Jenis-Jenis Dokumen Rencana
Pembangunan
Undang-Undang tentang sistem
perencanaan pembangunan nasional menetapkan adanya dokumen-dokumen perencanaan
yaitu dokumen perencanaan jangka panjang (20 tahun), dokumen perencanaan
pembangunan berjangka menengah (5 tahun), dan dokumen rencana pembangunan
tahunan.
Rencana Pembangunan Jangka Panjang
Rencana pembangunan jangka panjang
(RPJP) terdiri dari rencana pembangunan jangka panjang di tingkat nasional dan
di tingkat daerah. RPJP Nasional merupakan penjabaran dari tujuan dibentuknya
pemerintahan Negara Indonesia yang tercantum dalam Pembukaan Undang-Undang
Dasar Negara Republik Indonesia Tahun 1945, dalam bentuk visi, misi, dan arah
pembangunan Nasional. Sedangkan RPJP Daerah memuat visi, misi, dan arah
pembangunan Daerah yang mengacu pada RPJP Nasional.

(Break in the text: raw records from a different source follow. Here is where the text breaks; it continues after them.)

(* ===== verification/JournalFacts.v ===== *)
(** * Invariant of a stream; journal allocation and checkpoint *)

From S2P Require Import Prelude Ring Horae Checkpoint CheckpointFacts.

(** ** The invariant *)

(** The abstract log, and the part of it a device flush has covered. *)
Definition log (s : stream) : list nvme_rw_command_ := entries s (head s) (tail s).
Definition flushed_log (s : stream) : list nvme_rw_command_ := entries s (head s) (flushed s).

Record stream_ok (s : stream) : Prop := {
  so_ring : ring_ok s;
  so_entries : Forall entry_ok (log s);
  so_watermark : tail_watermark s = tail s;
  so_flushed : (flushed s - head s) mod nr_ometa s <= (tail s - head s) mod nr_ometa s;
  so_doorbell : 0 <= last_queue_flushed s < nr_ometa s;
  so_journal : 0 <= off_in_journal s <= j_write_ptr s /\
               j_write_ptr s <= off_in_journal s + nr_journal_block s < 2 ^ 32;
}.

Lemma log_split s :
  stream_ok s -> log s = flushed_log s ++ entries s (flushed s) (tail s).
Proof.
  intros Hok. destruct (so_ring s Hok) as [Hn _ Hh Ht Hf].
  unfold log, flushed_log, entries. rewrite <- fmap_app. f_equal.
  apply ring_range_split; try done; [lia|apply Hok].
Qed.

Lemma log_flushed_ok s : stream_ok s -> Forall entry_ok (entries s (head s) (flushed s)).
Proof.
  intros Hok. pose proof (so_entries s Hok) as He. rewrite (log_split s Hok) in He.
  by apply Forall_app in He as [? _].
Qed.

Lemma log_rest_ok s : stream_ok s -> Forall entry_ok (entries s (flushed s) (tail s)).
Proof.
  intros Hok. pose proof (so_entries s Hok) as He. rewrite (log_split s Hok) in He.
  by apply Forall_app in He as [_ ?].
Qed.

(** ** What an operation on stream [sid] leaves alone *)

Definition op_frame (sid : Z) (k k' : kst) : Prop :=
  k' = k <| streams := streams k' |> <| ipu_tree := ipu_tree k' |> <| bh_busy := bh_busy k' |>
         <| trace := trace k' |> /\
  forall i, i ≠ Z.to_nat sid -> streams k' !! i = streams k !! i.

#[export] Instance op_frame_preorder sid : PreOrder (op_frame sid).
Proof.
  split; [intros k; by destruct k|].
  intros k1 k2 k3 (E1 & S1) (E2 & S2). split; [rewrite E2, E1; done|].
  intros i Hi. by rewrite S2, S1.
Qed.

Lemma wb_op_frame sid k k' : wb_frame k k' -> op_frame sid k k'.
Proof. unfold op_frame. intros ->. by destruct k. Qed.

Lemma upd_op_frame sid k s : op_frame sid k (k <| streams ::= <[Z.to_nat sid := s]> |>).
Proof.
  split; [by destruct k|]. intros i Hi. simpl. by rewrite list_lookup_insert_ne.
Qed.

Lemma op_frame_held sid k k' : op_frame sid k k' -> held k' = held k.
Proof. by intros [-> _]. Qed.

Lemma op_frame_ci sid k k' : op_frame sid k k' -> ci k' = ci k.
Proof. by intros [-> _]. Qed.

Lemma insert_stream_lookup k (s s' : stream) sid :
  streams k !! Z.to_nat sid = Some s -> <[Z.to_nat sid := s']> (streams k) !! Z.to_nat sid = Some s'.
Proof. intros Hs. apply list_lookup_insert_eq. by eapply lookup_lt_Some. Qed.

Rencana pembangunan jangka panjang
diwujudkan dalam visi dan misi jangka panjang dan mencerminkan cita-cita
kolektif yang akan dicapai oleh masyarakat beserta strategi untuk mencapainya.

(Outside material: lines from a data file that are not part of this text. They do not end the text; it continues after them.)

(** What the flush of stream [sid] does when there is something to flush. *)
Lemma issue_flush_ok sid s k bdevs :
  0 <= sid < nr_streams k -> nr_streams k < 2 ^ 32 -> streams k !! Z.to_nat sid = Some s ->
  stream_ok s -> cmb_geom s (ci k) -> CpRwsem sid ∉ held k ->
  bdevs ≠ [] -> (forall d, d ∈ bdevs -> queue_wc d = true -> bdev_ready d = true) ->
  runs (stream_blkdev_issue_flush bdevs sid) k (fun r k' =>
    if decide (head s = tail s) then r = Some 0 /\ k' = k
    else r = None /\ io_frame sid k k' /\
      streams k' !! Z.to_nat sid = Some (flushed_stream s) /\
      trace k' = trace k ++ flush_plan bdevs /\
      flushed_to (ci k) (ci k') (flushed_bytes s 0 8)).
Proof.
  intros Hsid Hnr Hs Hok Hg Hl Hne Hr. pose proof (so_ring s Hok) as [Hn _ Hh Ht _].
  assert (Hn2 : nr_ometa s < 33554432) by apply Hn.
  unfold stream_blkdev_issue_flush, clamp_sid. rstep. rstep. kstep. kstep.
  destruct (Z.leb_spec (nr_streams k) sid); [lia|]. rstep.
  eapply runs_get_stream; [lia|done|]. rewrite (bool_decide_eq_false_2 (bdevs = [])) by done.
  unfold warn_on. rstep. kstep. rstep. apply runs_check; [by apply negb_true_iff, Z.eqb_neq; lia|].
  rewrite horae_count_spec by (change (2 ^ 63) with 9223372036854775808; lia). simpl orb.
  destruct (Z.eqb_spec ((tail s - head s) mod nr_ometa s) 0) as [E|E].
  { kstep. rewrite decide_True; [done|]. revert E. clear -Hn Hh Ht. ring_simpl; lia. }
  assert (Hht : head s ≠ tail s) by (intros Eq; apply E; by rewrite Eq, Z.sub_diag, Zmod_0_l).
  rstep. apply runs_lock_take; [done|]. set (k1 := k <| held ::= _ |>).
  rstep. eapply runs_get_stream; [lia|done|]. cbv zeta. rstep.
  eapply runs_intro; [by apply issue_flushes_ok|]. set (k2 := k1 <| trace ::= _ |>).
  rstep. eapply runs_upd_stream; [lia|done|].
  rewrite (wrap_small 32 (tail s)) by (pow2_consts; lia).
  change (s <| flushed := tail s |>) with (flushed_stream s). set (k3 := k2 <| streams ::= _ |>).
  assert (Hk3 : streams k3 !! Z.to_nat sid = Some (flushed_stream s)) by by eapply insert_stream_lookup.
  rstep. destruct (cmb_flush_ok sid (flushed_stream s) k3 0 8) as (c & E1 & F1).
  { apply get_stream_Ret; [lia|done]. }
  { exact Hg. }
  { unfold flush_fits. destruct Hg as (_ & Hsz & _). unfold sizeof_cmd in *. simpl. lia. }
  eapply runs_intro; [exact E1|]. rstep. eapply (runs_lock_drop _ (held k)); [done|done|].
  kstep. rewrite decide_False by done. split_and!; [done| |exact Hk3|done|exact F1].
  split; [by destruct k|]. split; [apply F1|]. intros i Hi. simpl. by rewrite list_lookup_insert_ne.
Qed.

Lemma issue_flush_stall sid s k bdevs d :
  0 <= sid < nr_streams k -> nr_streams k < 2 ^ 32 -> streams k !! Z.to_nat sid = Some s ->
  stream_ok s -> CpRwsem sid ∉ held k -> head s ≠ tail s ->
  (2 <= length bdevs)%nat -> d ∈ bdevs -> queue_wc d = true -> bdev_ready d = false ->
  stream_blkdev_issue_flush bdevs sid k = Stall.
Proof.
  intros Hsid Hnr Hs Hok Hl Hne Hlen Hd Hw Hr. pose proof (so_ring s Hok) as [Hn _ Hh Ht _].
  assert (Hn2 : nr_ometa s < 33554432) by apply Hn.
  assert (Hb : bdevs ≠ []) by (intros ->; simpl in Hlen; lia).
  unfold stream_blkdev_issue_flush, clamp_sid. rewrite bind_assoc, bind_gets, bind_ret.
  destruct (Z.leb_spec (nr_streams k) sid); [lia|].
  assert (G : forall k', streams k' = streams k -> get_stream sid k' = Ret s k')
    by (intros k' E; apply get_stream_Ret; [lia|by rewrite E]).
  rewrite (bind_Ret _ _ _ _ _ (G k eq_refl)). rewrite (bool_decide_eq_false_2 (bdevs = [])) by done.
  unfold warn_on. rewrite bind_ret. rewrite bind_check by (by apply negb_true_iff, Z.eqb_neq; lia).
  rewrite horae_count_spec by (change (2 ^ 63) with 9223372036854775808; lia). simpl orb.
  destruct (Z.eqb_spec ((tail s - head s) mod nr_ometa s) 0) as [E|E].
  { exfalso. apply Hne. revert E. clear -Hn Hh Ht. ring_simpl; lia. }
  cbn [orb]. rewrite (bind_Ret _ _ _ _ _ (lock_take_Ret _ _ Hl)).
  erewrite bind_Ret by (apply G; reflexivity). cbv zeta.
  unfold bind at 1. by rewrite (issue_flushes_stall bdevs d).
Qed.
End flush.

(** ** A stream in use by the file system *)

Definition no_end_mark (o : nvme_rw_command_) : Prop := has_tag o HORAE_TX_END = false.

Section fs.
Context `{Kernel} `{!KernelLaws}.

Lemma io_frame_fields sid k k' :
  io_frame sid k k' ->
  held k' = held k /\ blocks_per_group k' = blocks_per_group k /\
  nr_streams k' = nr_streams k /\ version_consistency k' = version_consistency k /\
  dev_size (ci k') = dev_size (ci k).
Proof. intros (-> & Hd & _). done. Qed.

Lemma submit_ready_step P sid s k s' k' :
  submit_ready sid s k -> io_frame sid k k' -> streams k' !! Z.to_nat sid = Some s' ->
  evolves P s s' -> submit_ready sid s' k'.
Proof.
  intros [? ? ? ? Hg [? ? Hu] ? ?] F Hs' Hev.
  destruct (io_frame_fields _ _ _ F) as (Eh & Eb & _ & _ & Ed).
  pose proof (evolves_geom _ _ _ _ Hev Hg) as Hg'. destruct Hev as [E Hok _]. injection E as E1 _.
  split; [done|done|done|by rewrite E1| | |by rewrite Eh|by rewrite Eh].
  - unfold cmb_geom in *. by rewrite Ed.
  - split; [done|by rewrite Eb|]. intros i. rewrite Eh. apply Hu.
Qed.

(** What a submission of an entry does to the stream. *)
Lemma submit_core_evolves (P : nvme_rw_command_ -> Prop) sid s k l nr dev p flags :
  submit_ready sid s k -> 0 <= l -> l + u16 nr <= 2 ^ 32 ->
  (forall s0, P (new_entry s0 l nr dev p flags)) ->
  runs (stream_submit_bio_core sid l nr dev p flags) k (fun pos k' =>
    io_frame sid k k' /\ exists s', streams k' !! Z.to_nat sid = Some s' /\ evolves P s s').
Proof.
  intros Hr Hl Hn HP. eapply runs_conseq; [by apply (submit_core_ok sid s)|].
  intros pos k' (-> & F & s0 & Hc & Hsp & _ & Hs' & _). split; [done|].
  eexists. split; [done|]. pose proof (sr_ok _ _ _ Hr) as Hok.
  eapply evolves_trans; [by apply evolves_checkpointed|].
  apply evolves_pushed; [by eapply checkpointed_ok|by apply fill_ometa_ok|apply HP|done].
Qed.

Lemma new_entry_no_end s l nr dev p flags :
  flags = 0 \/ flags = HORAE_TX -> no_end_mark (new_entry s l nr dev p flags).
Proof.
  intros Hf. unfold no_end_mark, new_entry, has_tag, fill_ometa, submit_tag, update. simpl tag.
  destruct Hf as [-> | ->]; simpl; [done|]. by destruct (negb (committed s =? 0)).
Qed.

(** A bio a file system may hand to the stream. *)
Record bio_ok (s : stream) (b : bio) : Prop := {
  bo_sector : 0 <= bi_sector b;
  bo_size : 0 <= bi_size b < 2 ^ 32;
  bo_journal : horae_get_secs b <= nr_journal_block s;
  bo_vecs : horae_get_secs b <= Z.of_nat (length (bi_io_vec b));
  bo_lba : horae_get_lba b + horae_get_secs b <= 2 ^ 32;
  bo_data : op_is_tx_commit (clear_flag (u32 (bi_opf b)) REQ_TX) = false;
  bo_data' : op_is_tx_commit (bi_opf b) = false;
}.

Lemma u16_le n : 0 <= n -> u16 n <= n.
Proof. intros ?. unfold wrap. apply Z.mod_le; [done|lia]. Qed.

Lemma clamp_sid_ok sid k (Q : Z -> kst -> Prop) :
  sid < nr_streams k -> Q sid k -> runs (clamp_sid sid) k Q.
Proof.
  intros Hlt HQ. unfold clamp_sid. rstep. kstep. kstep.
  destruct (Z.leb_spec (nr_streams k) sid); [lia|done].
Qed.

Lemma flag_set_u32 x f : flag_set (u32 x) f = flag_set x f.
Proof. unfold flag_set. by rewrite wrap_wrap. Qed.

Lemma ipu_bio_evolves sid s k b forced :
  submit_ready sid s k -> sid < nr_streams k -> bio_ok s b ->
  runs (stream_submit_bio_ipu b sid forced) k (fun _ k' =>
    io_frame sid k k' /\ exists s', streams k' !! Z.to_nat sid = Some s' /\ evolves no_end_mark s s').
Proof.
  intros Hr Hlt [Hb1 Hb2 Hb3 Hb4 Hb5 Hb6 Hb7]. unfold stream_submit_bio_ipu. cbv zeta. rstep.
  apply clamp_sid_ok; [done|]. pose proof Hr as [Hsid Hs Hok _ _ Hwb Hjl _].
  assert (Hem : forall e, io_frame sid k (k <| trace ::= (.++ [e]) |>) /\ exists s',
            streams (k <| trace ::= (.++ [e]) |>) !! Z.to_nat sid = Some s' /\ evolves no_end_mark s s').
  { intros e. split; [split; [by destruct k|done]|]. exists s. split; [done|by apply evolves_refl]. }
  destruct (negb _); [kstep; apply Hem|]. rstep. rstep. destruct (version_consistency k || forced); [|kstep; apply Hem].
  rstep. eapply runs_conseq; [by apply (journal_write_alloc_ok sid s)|].
  intros r k1 (F1 & s1 & ptr & k0 & Hs1 & Hpost & -> & _ & _).
  pose proof (so_journal s Hok). pose proof Hpost as (_ & Hp1 & _).
  destruct (Z.ltb_spec ptr 0); [lia|]. rstep.
  pose proof (evolves_reserved no_end_mark _ _ _ _ Hok Hpost) as Hev1.
  pose proof (submit_ready_step _ _ _ _ _ _ Hr (op_io_frame _ _ _ F1) Hs1 Hev1) as Hr1.
  pose proof (wrap_range 32 (bi_size b / 4096) ltac:(lia)) as Hsr. fold (horae_get_secs b) in Hsr.
  pose proof (u16_le (horae_get_secs b) ltac:(lia)).
  eapply runs_conseq; [apply (submit_core_evolves no_end_mark sid s1); [done|apply Z.div_pos; lia|lia|]|].
  { intros s0. apply new_entry_no_end. unfold op_is_tx_commit, op_is_tx_write in *.
    rewrite flag_set_u32. destruct (flag_set (bi_opf b) REQ_TX).
    - rewrite Hb6. by right.
    - rewrite flag_set_u32, Hb7. by left. }
  intros pos k2 (F2 & s2 & Hs2 & Hev2). kstep. split.
  - etrans; [by apply op_io_frame|]. etrans; [done|]. split; [by destruct k2|done].
  - exists s2. split; [done|]. by eapply evolves_trans.
Qed.

(** The calls of mqfs (page-io.c, filemap_compat.c, fsync.c) on a stream. *)
Inductive fs_op :=
| FsBio (b : bio) (forced : bool)
| FsBh (bh : buffer_head) (op_flags : Z)
| FsFlush (bdevs : list block_device).

Definition fs_run (sid : Z) (op : fs_op) : M kst unit :=
  match op with
  | FsBio b forced => stream_submit_bio_ipu b sid forced
  | FsBh bh op_flags => _ <-- stream_submit_bh_force_IPU bh REQ_OP_WRITE op_flags sid ;; ret tt
  | FsFlush bdevs => _ <-- stream_blkdev_issue_flush bdevs sid ;; ret tt
  end.

Definition op_ok (s : stream) (op : fs_op) : Prop :=
  match op with
  | FsBio b _ => bio_ok s b
  | FsBh bh op_flags => exists b bh', bio_ok s b /\
      forall k, bh2bio REQ_OP_WRITE op_flags bh k = Ret (b, bh') k
  | FsFlush bdevs => bdevs ≠ [] /\
      forall d, d ∈ bdevs -> queue_wc d = true -> bdev_ready d = true
  end.

Lemma op_ok_evolves P s s' op : evolves P s s' -> op_ok s op -> op_ok s' op.
Proof.
  intros [E _ _]. injection E as _ _ _ E _.
  assert (Hb : forall b, bio_ok s b -> bio_ok s' b) by (intros b []; split; congruence).
  destruct op as [b f|bh fl|bs]; simpl; [apply Hb|naive_solver|done].
Qed.

Lemma fs_run_evolves sid s k op :
  submit_ready sid s k -> sid < nr_streams k < 2 ^ 32 -> op_ok s op ->
  runs (fs_run sid op) k (fun _ k' =>
    io_frame sid k k' /\ exists s', streams k' !! Z.to_nat sid = Some s' /\ evolves no_end_mark s s').
Proof.
  intros Hr Hlt Hop. pose proof Hr as [Hsid Hs Hok _ Hg _ _ Hcp].
  destruct op as [b f|bh fl|bs]; simpl in *.
  - apply ipu_bio_evolves; [done|lia|done].
  - destruct Hop as (b & bh' & Hb & Hbh). rstep. unfold stream_submit_bh_force_IPU. cbv zeta.
    destruct (negb _).
    + rstep. kstep. kstep. kstep. split; [split; [by destruct k|done]|].
      exists s. split; [done|by apply evolves_refl].
    + rstep. eapply runs_intro; [apply Hbh|]. cbv beta iota. rstep.
      eapply runs_conseq; [apply (ipu_bio_evolves sid s); [done|lia|done]|].
      intros [] k' Hk'. kstep. kstep. exact Hk'.
  - destruct Hop as [Hne Hrd]. rstep.
    eapply runs_conseq; [apply (issue_flush_ok sid s); try done; lia|].
    intros r k' Hk'. apply runs_ret. case_decide.
    + destruct Hk' as [_ ->]. split; [reflexivity|]. exists s. split; [done|by apply evolves_refl].
    + destruct Hk' as (_ & F & Hs' & _). split; [done|]. exists (flushed_stream s).
      split; [done|by apply evolves_flushed].
Qed.

Lemma fs_runs_evolves sid s k ops :
  submit_ready sid s k -> sid < nr_streams k < 2 ^ 32 -> Forall (op_ok s) ops ->
  runs (for_each ops (fs_run sid)) k (fun _ k' =>
    io_frame sid k k' /\ exists s', streams k' !! Z.to_nat sid = Some s' /\ evolves no_end_mark s s').
Proof.
  intros Hr Hlt Hops.
  apply (runs_for_each (fun _ k' => io_frame sid k k' /\ exists s',
           streams k' !! Z.to_nat sid = Some s' /\ evolves no_end_mark s s')).
  { split; [reflexivity|]. exists s. split; [apply Hr|by apply evolves_refl, Hr]. }
  intros dn op rest k1 -> (F1 & s1 & Hs1 & Hev1).
  pose proof (submit_ready_step _ _ _ _ _ _ Hr F1 Hs1 Hev1) as Hr1.
  destruct (io_frame_fields _ _ _ F1) as (_ & _ & En & _).
  apply Forall_app in Hops as [_ [Hop _]%Forall_cons].
  eapply runs_conseq; [apply (fs_run_evolves sid s1); [done|by rewrite En|by eapply op_ok_evolves]|].
  intros [] k2 (F2 & s2 & Hs2 & Hev2). split; [by etrans|]. exists s2. split; [done|by eapply evolves_trans].
Qed.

Oleh karenanya, rencana pembangunan jangka panjang adalah produk dari semua
elemen bangsa, masyarakat, pemerintah, lembaga-lembaga tinggi negara,
organisasi kemasyarakatan, dan organisasi politik. Visi merupakan penjabaran
cita-cita kita berbangsa sebagaimana tercantum dalam Pembukaan UUD 1945, yaitu
terciptanya masyarakat yang terlindungi, sejahtera dan cerdas serta
berkeadilan. Visi kemudian perlu dinyatakan secara tegas ke dalam misi, yaitu
upaya-upaya ideal untuk mencapai visi tersebut, yang dijabarkan ke dalam arah
kebijakan dan strategi pembangunan jangka panjang.

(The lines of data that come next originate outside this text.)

Lemma reset_stream_ok s c :
  stream_ok s -> cmb_geom s c ->
  stream_ok (reset_stream s) /\ cmb_geom (reset_stream s) c /\ log (reset_stream s) = [].
Proof.
  intros [[Hn Hl Hh Ht Hf] He Hw Hfl Hd Hj] (_ & Hsz & _ & Ho & Hfit & Hdev).
  rewrite reset_stream_eq.
  assert (En : Z.of_nat (length (replicate (Z.to_nat (ometa_size s / sizeof_cmd)) zero_cmd)) = nr_ometa s).
  { rewrite length_replicate, Hsz, Z.div_mul by (unfold sizeof_cmd; lia). lia. }
  assert (El : log (mk_stream (ometa_size s) (nr_ometa s) (off_in_cmb s) 0 0 0 0 (last_txid s) 0 0
    (replicate (Z.to_nat (ometa_size s / sizeof_cmd)) zero_cmd)
    (s_cp_size s) (nr_cp_block s) (off_in_cp s) (j_size s) (nr_journal_block s)
    (off_in_journal s) (j_write_ptr s) 0 0 (stream_id s) 0 0) = []).
  { unfold log, entries. cbn [head tail nr_ometa]. by rewrite ring_range_nil. }
  split_and!; [|split_and!; [apply Hn|apply Hn|exact Hsz|exact En|exact Ho|exact Hfit|exact Hdev]|exact El].
  split.
  - split; [exact Hn|exact En|cbn; lia..].
  - rewrite El. constructor.
  - reflexivity.
  - cbn [flushed head tail nr_ometa]. lia.
  - cbn [last_queue_flushed nr_ometa]. lia.
  - exact Hj.
Qed.

(** ** The free queue *)

Section handout.
Context `{Kernel} `{!KernelLaws}.

(** The invariant of the registry. *)
Record registry_ok (k : kst) : Prop := {
  ro_nr : 0 < nr_streams k < 2 ^ 32;
  ro_len : Z.of_nat (length (streams k)) = nr_streams k;
  ro_cap : nr_streams k <= free_stream_cap k;
  ro_free : NoDup (free_stream_q k);
  ro_range : Forall (fun i => 0 <= i < nr_streams k) (free_stream_q k);
  ro_devs : NoDup (dev_ID <$> registered_list k);
}.

Lemma add_dev_ok l d :
  NoDup (dev_ID <$> l) -> NoDup (dev_ID <$> add_dev l d) /\ d.1 ∈ dev_ID <$> add_dev l d /\
  (forall i, i ∈ dev_ID <$> l -> i ∈ dev_ID <$> add_dev l d).
Proof.
  intros Hl. unfold add_dev. destruct (existsb _ l) eqn:E.
  - split_and!; [done| |done]. apply existsb_exists in E as (r & Hr & Er).
    apply Z.eqb_eq in Er. rewrite <- Er. apply list_elem_of_fmap_2. by apply list_elem_of_In.
  - rewrite fmap_cons. split_and!; [|left|by right]. apply NoDup_cons. split; [|done].
    intros (r & Er & Hr)%list_elem_of_fmap. assert (existsb (fun r => dev_ID r =? d.1) l = true); [|congruence].
    apply existsb_exists. exists r. split; [by apply list_elem_of_In|]. apply Z.eqb_eq. done.
Qed.

Lemma add_devs_ok ds l :
  NoDup (dev_ID <$> l) -> NoDup (dev_ID <$> foldl add_dev l ds) /\
  (forall d, d ∈ ds -> d.1 ∈ dev_ID <$> foldl add_dev l ds) /\
  (forall i, i ∈ dev_ID <$> l -> i ∈ dev_ID <$> foldl add_dev l ds).
Proof.
  revert l. induction ds as [|d ds IH]; intros l Hl; [set_solver|].
  destruct (add_dev_ok l d Hl) as (H1 & H2 & H3). simpl. destruct (IH _ H1) as (I1 & I2 & I3).
  split_and!; [done|set_solver|set_solver].
Qed.

Lemma del_dev_sub id l : forall i, i ∈ dev_ID <$> del_dev id l -> i ∈ dev_ID <$> l.
Proof.
  induction l as [|r l IH]; simpl; [done|]. destruct (dev_ID r =? id); simpl; set_solver.
Qed.

Lemma del_dev_ok id l :
  NoDup (dev_ID <$> l) -> NoDup (dev_ID <$> del_dev id l) /\ id ∉ dev_ID <$> del_dev id l.
Proof.
  induction l as [|r l IH]; simpl; intros Hl; [set_solver|].
  apply NoDup_cons in Hl as [Hr Hl]. destruct (IH Hl). destruct (Z.eqb_spec (dev_ID r) id) as [<-|].
  - done.
  - rewrite fmap_cons. split; [apply NoDup_cons; split; [|done]|set_solver].
    intros Hi. by apply Hr, (del_dev_sub id).
Qed.

Lemma del_devs_nodup devs l :
  NoDup (dev_ID <$> l) -> NoDup (dev_ID <$> foldl (fun l d => del_dev d l) l devs).
Proof.
  revert l. induction devs as [|d devs IH]; intros l Hl; [done|]. simpl.
  apply IH. by destruct (del_dev_ok d l Hl).
Qed.

(** [k'] is [k] with the streams listed updated by [f]. *)
Definition updated (f : stream -> stream) (k : kst) (ids : list Z) (k' : kst) : Prop :=
  k' = k <| streams := streams k' |> /\ length (streams k') = length (streams k) /\
  forall i s, streams k !! i = Some s ->
    streams k' !! i = Some (if decide (Z.of_nat i ∈ ids) then f s else s).

(** A loop that updates the listed streams one after the other. *)
Lemma upd_streams_loop (f : stream -> stream) (body : Z -> M kst unit) k ids :
  0 < nr_streams k < 2 ^ 32 -> Z.of_nat (length (streams k)) = nr_streams k ->
  Forall (fun i => 0 <= i < nr_streams k) ids -> NoDup ids ->
  (forall i k1, body i k1 = (sid <-- clamp_sid i ;; upd_stream sid f) k1) ->
  runs (for_each ids body) k (fun _ k' => updated f k ids k').
Proof.
  intros Hnr Hlen Hids Hnd Hb.
  apply (runs_for_each (fun dn k' => updated f k dn k')).
  { split_and!; [by destruct k|done|]. intros i s Hs. rewrite decide_False; [done|]. apply not_elem_of_nil. }
  intros dn x rest k1 -> (E1 & L1 & S1). apply Forall_app in Hids as [_ [Hx _]%Forall_cons].
  apply NoDup_app in Hnd as (_ & Hdn & _). unfold runs. rewrite Hb.
  destruct (lookup_lt_is_Some_2 (streams k1) (Z.to_nat x)) as [s1 Hs1]; [lia|].
  assert (Hn1 : nr_streams k1 = nr_streams k) by by rewrite E1.
  unfold clamp_sid. rewrite bind_assoc, bind_gets, bind_ret, Hn1.
  destruct (Z.leb_spec (nr_streams k) x); [lia|].
  rewrite (upd_stream_Ret x f s1) by (lia || done). unfold updated. simpl.
  split_and!; [by rewrite E1|by rewrite length_insert|].
  intros i s Hs. destruct (decide (i = Z.to_nat x)) as [->|Hne].
  - rewrite list_lookup_insert_eq by (by eapply lookup_lt_Some).
    rewrite Z2Nat.id by lia. rewrite decide_True by set_solver.
    pose proof (S1 _ _ Hs) as Hs'. rewrite Hs1, Z2Nat.id, decide_False in Hs' by (lia || set_solver).
    congruence.
  - rewrite list_lookup_insert_ne by done. rewrite (S1 _ _ Hs).
    assert (Z.of_nat i ≠ x) by lia. repeat case_decide; set_solver.
Qed.

Definition assigned (p : init_param) (s : stream) : stream :=
  s <| nr_devices := p_nr_device p |> <| cmb_device_id := p_cmb_device_id p |>.

Lemma register_runs nr p k :
  registry_ok k -> 0 <= nr -> p_nr_device p <= Z.of_nat (length (p_devices p)) ->
  let n := Z.to_nat (Z.min nr (nr_streams k)) in
  runs (olayer_register_streams nr p) k (fun strs k' =>
    strs = take n (free_stream_q k) /\ free_stream_q k' = drop n (free_stream_q k) /\
    registry_ok k' /\ free_stream_cap k' = free_stream_cap k /\ nr_streams k' = nr_streams k /\
    blocks_per_group k' = p_parea_partition_hint p /\
    (forall d, d ∈ take (Z.to_nat (p_nr_device p)) (p_devices p) ->
       d.1 ∈ dev_ID <$> registered_list k') /\
    (forall i s, streams k !! i = Some s -> streams k' !! i =
       Some (if decide (Z.of_nat i ∈ strs) then assigned p s else s))).
Proof.
  intros [Hnr Hlen Hcap Hnd Hr Hdv] Hn Hp n. unfold olayer_register_streams. rstep. kstep. cbv zeta.
  assert (En : (if nr_streams k <? nr then nr_streams k else nr) = Z.min nr (nr_streams k))
    by (destruct (Z.ltb_spec (nr_streams k) nr); lia).
  rewrite En. clear En. rstep. apply runs_check; [by apply Z.leb_le|]. rstep. kstep. rstep. kstep.
  unfold kfifo_out. fold n. simpl free_stream_q. rstep. kstep. rstep.
  set (k1 := update _ _). set (q := free_stream_q k) in *.
  assert (Hsub : Forall (fun i => 0 <= i < nr_streams k) (take n q) /\ NoDup (take n q) /\
                 Forall (fun i => 0 <= i < nr_streams k) (drop n q) /\ NoDup (drop n q)).
  { rewrite <- (take_drop n q) in Hnd, Hr. apply NoDup_app in Hnd as (? & _ & ?).
    by apply Forall_app in Hr as [? ?]. }
  destruct Hsub as (Hs1 & Hs2 & Hs3 & Hs4).
  eapply runs_conseq; [apply (upd_streams_loop (assigned p) _ k1 (take n q)); try done|].
  intros [] k2 (E2 & L2 & S2). rstep. kstep. kstep.
  destruct (add_devs_ok (take (Z.to_nat (p_nr_device p)) (p_devices p)) (registered_list k) Hdv)
    as (D1 & D2 & _).
  split_and!; [done|by rewrite E2| |by rewrite E2|by rewrite E2|done|rewrite E2; exact D2|exact S2].
  split; try (rewrite E2; done). simpl. rewrite L2. by rewrite E2.
Qed.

Rencana Pembangunan Jangka Menengah
Rencana pembangunan jangka menengah
(RPJM) atau rencana lima tahunan terdiri atas rencana pembangunan jangka
menengah nasional (RPJMN) dan rencana pembangunan jangka menengah daerah atau
RPJMD. Rencana pembangunan jangka menengah sering disebut sebagai agenda
pembangunan karena menyatu dengan agenda Pemerintah yang berkuasa. Agenda
pembangunan lima tahunan memuat program-program, kebijakan, dan pengaturan yang
diperlukan yang masing-masing dilengkapi dengan ukuran outcome? atau hasil yang
akan dicapai. Selain itu, secara sektoral terdapat pula Rencana Strategis atau
Renstra di masing-masing kementerian/departemen atau lembaga pemerintahan
nondepartemen serta renstra pemerintahan daerah yang merupakan gambaran RPJM
berdasarkan sektor atau bidang pembangunan yang ditangani.
RPJM Nasional merupakan penjabaran
dari visi, misi, dan program Presiden yang penyusunannya berpedoman pada RPJP
Nasional, yang memuat strategi pembangunan Nasional, kebijakan umum, program
Kementerian/Lembaga dan lintas Kementerian/Lembaga, kewilayahan dan lintas
kewilayahan, serta kerangka ekonomi makro yang mencakup gambaran perekonomian
secara menyeluruh termasuk arah kebijakan fiskal dalam rencana kerja yang
berupa kerangka regulasi dan kerangka pendanaan yang bersifat indikatif.
Sedangkan RPJM Daerah merupakan penjabaran dari visi, misi, dan program Kepala
Daerah yang penyusunannya berpedoman pada RPJP Daerah dan memperhatikan RPJM
Nasional, memuat arah kebijakan keuangan Daerah, strategi pembangunan Daerah,
kebijakan umum, dan program Satuan Kerja Perangkat Daerah, lintas Satuan Kerja
Perangkat Daerah, dan program kewilayahan disertai dengan rencana-rencana kerja
dalam kerangka regulasi dan kerangka pendanaan yang bersifat indikatif.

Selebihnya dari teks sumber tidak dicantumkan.